> Exercise description: Where in the data does the word "object" appear? Find those lines and copy them.

> Records provided:
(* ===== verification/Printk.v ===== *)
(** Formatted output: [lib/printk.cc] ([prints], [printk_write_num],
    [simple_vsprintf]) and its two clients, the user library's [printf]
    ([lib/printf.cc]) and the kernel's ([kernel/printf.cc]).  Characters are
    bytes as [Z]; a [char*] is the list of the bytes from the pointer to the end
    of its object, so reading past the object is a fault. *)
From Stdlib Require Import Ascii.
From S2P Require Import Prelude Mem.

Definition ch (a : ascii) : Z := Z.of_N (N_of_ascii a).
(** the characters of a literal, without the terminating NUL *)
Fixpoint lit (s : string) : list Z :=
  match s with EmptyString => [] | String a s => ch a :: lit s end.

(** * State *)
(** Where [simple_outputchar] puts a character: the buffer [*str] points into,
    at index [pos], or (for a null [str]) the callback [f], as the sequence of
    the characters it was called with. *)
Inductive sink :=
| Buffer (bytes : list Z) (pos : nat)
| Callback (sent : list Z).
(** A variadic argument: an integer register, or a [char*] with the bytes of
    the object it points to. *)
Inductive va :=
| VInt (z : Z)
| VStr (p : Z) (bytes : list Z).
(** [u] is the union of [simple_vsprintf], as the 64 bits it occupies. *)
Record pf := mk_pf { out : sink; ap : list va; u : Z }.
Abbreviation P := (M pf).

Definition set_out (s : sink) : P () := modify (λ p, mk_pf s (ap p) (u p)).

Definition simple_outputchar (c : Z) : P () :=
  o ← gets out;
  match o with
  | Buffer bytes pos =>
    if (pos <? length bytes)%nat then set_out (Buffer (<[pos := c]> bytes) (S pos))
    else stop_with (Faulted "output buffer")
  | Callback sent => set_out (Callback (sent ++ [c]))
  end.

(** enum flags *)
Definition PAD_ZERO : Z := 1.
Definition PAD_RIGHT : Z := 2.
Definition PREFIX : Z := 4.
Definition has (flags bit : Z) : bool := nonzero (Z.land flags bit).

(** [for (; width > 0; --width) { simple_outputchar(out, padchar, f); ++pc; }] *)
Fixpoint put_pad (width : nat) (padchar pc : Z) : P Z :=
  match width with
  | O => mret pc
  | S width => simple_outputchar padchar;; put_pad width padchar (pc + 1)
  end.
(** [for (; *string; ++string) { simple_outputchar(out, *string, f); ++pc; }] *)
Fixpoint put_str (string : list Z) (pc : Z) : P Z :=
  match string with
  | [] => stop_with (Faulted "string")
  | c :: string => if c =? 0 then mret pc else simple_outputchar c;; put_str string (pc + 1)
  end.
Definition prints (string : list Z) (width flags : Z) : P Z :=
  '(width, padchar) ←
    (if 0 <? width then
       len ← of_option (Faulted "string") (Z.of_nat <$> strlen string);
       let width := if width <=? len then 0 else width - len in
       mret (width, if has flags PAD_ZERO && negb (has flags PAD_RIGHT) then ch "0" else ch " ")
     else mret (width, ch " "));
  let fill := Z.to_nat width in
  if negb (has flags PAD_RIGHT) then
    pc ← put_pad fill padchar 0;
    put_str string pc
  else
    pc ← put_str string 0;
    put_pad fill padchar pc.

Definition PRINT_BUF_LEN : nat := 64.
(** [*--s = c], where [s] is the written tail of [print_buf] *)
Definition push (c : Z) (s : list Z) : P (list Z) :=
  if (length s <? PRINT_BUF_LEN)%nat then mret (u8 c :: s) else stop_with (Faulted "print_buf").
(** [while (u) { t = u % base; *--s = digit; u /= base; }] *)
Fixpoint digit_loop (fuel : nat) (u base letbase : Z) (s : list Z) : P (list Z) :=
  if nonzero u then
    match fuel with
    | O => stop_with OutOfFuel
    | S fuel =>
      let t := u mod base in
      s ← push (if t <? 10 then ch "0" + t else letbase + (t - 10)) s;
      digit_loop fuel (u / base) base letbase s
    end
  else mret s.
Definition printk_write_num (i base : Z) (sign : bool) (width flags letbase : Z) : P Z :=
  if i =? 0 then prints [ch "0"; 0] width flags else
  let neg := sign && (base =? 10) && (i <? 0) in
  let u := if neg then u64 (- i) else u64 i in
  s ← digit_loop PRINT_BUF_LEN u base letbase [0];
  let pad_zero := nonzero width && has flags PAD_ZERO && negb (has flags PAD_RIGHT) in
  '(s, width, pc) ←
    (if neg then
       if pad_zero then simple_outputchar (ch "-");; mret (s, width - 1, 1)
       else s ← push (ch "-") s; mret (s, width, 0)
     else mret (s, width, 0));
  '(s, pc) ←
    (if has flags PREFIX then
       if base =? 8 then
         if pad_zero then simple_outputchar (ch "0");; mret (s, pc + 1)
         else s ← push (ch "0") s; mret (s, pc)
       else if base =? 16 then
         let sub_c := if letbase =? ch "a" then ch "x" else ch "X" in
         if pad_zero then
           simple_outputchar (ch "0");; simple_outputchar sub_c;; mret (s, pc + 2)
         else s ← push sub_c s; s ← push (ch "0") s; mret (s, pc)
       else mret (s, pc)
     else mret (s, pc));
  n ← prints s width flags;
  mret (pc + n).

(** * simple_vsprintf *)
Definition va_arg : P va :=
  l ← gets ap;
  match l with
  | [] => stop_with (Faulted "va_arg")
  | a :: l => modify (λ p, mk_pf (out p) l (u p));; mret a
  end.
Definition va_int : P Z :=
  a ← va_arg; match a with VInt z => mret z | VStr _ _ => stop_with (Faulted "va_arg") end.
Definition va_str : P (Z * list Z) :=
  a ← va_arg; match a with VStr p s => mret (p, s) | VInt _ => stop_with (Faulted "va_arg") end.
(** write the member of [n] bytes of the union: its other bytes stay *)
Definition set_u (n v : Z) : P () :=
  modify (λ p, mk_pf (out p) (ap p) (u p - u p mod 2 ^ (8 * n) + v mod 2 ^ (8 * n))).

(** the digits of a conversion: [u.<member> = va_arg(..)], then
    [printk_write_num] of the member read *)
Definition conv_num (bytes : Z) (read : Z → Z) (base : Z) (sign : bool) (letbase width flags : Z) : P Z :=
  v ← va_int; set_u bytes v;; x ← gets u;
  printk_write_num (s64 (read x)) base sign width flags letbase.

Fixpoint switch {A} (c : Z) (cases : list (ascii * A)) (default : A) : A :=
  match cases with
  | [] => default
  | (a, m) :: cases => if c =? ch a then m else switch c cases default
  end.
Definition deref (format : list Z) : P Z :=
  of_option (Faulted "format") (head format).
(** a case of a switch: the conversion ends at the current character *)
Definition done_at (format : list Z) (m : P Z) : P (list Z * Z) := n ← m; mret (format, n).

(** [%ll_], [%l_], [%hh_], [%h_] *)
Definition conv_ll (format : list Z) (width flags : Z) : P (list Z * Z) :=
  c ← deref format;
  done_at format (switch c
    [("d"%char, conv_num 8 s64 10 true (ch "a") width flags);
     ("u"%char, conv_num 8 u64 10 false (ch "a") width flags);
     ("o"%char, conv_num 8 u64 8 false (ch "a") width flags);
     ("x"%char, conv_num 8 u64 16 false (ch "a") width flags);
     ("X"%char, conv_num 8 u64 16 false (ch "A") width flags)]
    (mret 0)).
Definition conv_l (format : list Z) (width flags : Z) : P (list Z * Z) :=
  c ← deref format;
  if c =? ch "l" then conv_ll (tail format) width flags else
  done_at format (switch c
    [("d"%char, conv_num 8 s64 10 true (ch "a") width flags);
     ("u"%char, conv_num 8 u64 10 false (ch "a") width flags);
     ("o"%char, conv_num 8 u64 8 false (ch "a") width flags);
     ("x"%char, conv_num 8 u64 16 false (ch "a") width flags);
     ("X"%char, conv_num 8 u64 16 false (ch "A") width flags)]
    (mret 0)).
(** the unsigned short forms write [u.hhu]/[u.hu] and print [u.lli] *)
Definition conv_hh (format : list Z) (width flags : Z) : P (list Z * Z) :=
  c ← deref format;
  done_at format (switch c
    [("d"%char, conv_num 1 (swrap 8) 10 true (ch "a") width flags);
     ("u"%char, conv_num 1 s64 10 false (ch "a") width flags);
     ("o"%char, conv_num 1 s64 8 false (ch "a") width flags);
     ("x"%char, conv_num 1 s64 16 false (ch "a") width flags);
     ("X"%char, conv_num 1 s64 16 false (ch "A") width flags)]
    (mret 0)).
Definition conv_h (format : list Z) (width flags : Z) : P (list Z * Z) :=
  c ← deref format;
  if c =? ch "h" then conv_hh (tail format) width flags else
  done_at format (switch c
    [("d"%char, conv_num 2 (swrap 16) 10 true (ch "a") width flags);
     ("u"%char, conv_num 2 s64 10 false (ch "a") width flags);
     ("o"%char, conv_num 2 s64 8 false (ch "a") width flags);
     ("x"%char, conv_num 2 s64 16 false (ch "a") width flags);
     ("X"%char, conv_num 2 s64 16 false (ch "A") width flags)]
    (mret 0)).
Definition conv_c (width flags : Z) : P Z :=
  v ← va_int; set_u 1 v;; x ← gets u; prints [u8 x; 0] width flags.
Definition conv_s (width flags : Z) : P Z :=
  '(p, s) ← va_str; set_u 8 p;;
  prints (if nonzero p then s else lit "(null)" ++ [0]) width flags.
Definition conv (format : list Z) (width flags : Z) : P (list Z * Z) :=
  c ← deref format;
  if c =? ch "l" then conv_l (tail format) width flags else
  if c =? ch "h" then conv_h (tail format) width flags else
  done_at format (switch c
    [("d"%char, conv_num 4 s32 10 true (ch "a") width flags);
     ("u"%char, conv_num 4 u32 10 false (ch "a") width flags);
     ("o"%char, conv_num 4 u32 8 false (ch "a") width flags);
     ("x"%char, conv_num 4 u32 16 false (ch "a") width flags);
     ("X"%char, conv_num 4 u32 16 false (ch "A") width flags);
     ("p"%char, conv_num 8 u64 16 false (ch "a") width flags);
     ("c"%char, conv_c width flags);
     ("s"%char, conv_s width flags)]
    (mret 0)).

> Answer:
    of its object, so reading past the object is a fault. *)
    the object it points to. *)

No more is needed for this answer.